• What to produce: Would you write out the lines from the one containing "by rewrite Hc." to the end of the records below, exactly and in full, please?

• Stored data:
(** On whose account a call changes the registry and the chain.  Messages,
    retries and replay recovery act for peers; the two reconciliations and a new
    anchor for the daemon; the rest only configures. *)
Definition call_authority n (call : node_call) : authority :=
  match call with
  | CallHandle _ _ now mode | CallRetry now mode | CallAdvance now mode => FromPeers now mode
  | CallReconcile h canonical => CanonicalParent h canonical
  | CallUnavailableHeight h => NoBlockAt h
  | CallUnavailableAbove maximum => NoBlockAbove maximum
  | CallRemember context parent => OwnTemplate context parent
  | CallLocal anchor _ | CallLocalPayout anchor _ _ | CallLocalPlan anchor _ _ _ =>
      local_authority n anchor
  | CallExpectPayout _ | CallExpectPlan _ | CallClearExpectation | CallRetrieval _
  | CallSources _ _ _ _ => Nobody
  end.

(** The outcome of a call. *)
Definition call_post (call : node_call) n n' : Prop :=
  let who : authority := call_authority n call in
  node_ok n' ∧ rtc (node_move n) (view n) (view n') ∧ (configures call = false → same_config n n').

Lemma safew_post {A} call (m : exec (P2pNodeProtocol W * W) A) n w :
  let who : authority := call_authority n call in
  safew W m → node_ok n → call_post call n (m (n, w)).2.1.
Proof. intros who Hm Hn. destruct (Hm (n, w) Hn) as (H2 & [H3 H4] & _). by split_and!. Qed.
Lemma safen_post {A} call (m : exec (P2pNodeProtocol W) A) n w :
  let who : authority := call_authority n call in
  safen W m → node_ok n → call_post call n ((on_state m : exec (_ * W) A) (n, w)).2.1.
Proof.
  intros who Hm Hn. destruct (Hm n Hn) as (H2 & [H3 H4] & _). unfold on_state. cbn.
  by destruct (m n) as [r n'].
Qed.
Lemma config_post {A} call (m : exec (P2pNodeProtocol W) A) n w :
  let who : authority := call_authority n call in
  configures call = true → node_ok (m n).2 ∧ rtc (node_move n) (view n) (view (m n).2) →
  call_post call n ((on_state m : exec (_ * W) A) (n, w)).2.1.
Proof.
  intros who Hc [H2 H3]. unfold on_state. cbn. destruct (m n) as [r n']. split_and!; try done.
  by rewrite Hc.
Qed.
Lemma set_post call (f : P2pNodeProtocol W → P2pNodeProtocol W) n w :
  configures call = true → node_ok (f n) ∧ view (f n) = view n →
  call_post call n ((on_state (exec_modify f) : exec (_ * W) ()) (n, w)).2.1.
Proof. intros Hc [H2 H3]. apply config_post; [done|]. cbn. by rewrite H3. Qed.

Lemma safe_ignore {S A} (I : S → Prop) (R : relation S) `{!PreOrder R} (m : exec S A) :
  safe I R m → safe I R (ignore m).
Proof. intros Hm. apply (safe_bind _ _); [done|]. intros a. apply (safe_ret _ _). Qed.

• Exercise answer:
  by rewrite Hc.
Qed.
Lemma set_post call (f : P2pNodeProtocol W → P2pNodeProtocol W) n w :
  configures call = true → node_ok (f n) ∧ view (f n) = view n →
  call_post call n ((on_state (exec_modify f) : exec (_ * W) ()) (n, w)).2.1.
Proof. intros Hc [H2 H3]. apply config_post; [done|]. cbn. by rewrite H3. Qed.

Lemma safe_ignore {S A} (I : S → Prop) (R : relation S) `{!PreOrder R} (m : exec S A) :
  safe I R m → safe I R (ignore m).
Proof. intros Hm. apply (safe_bind _ _); [done|]. intros a. apply (safe_ret _ _). Qed.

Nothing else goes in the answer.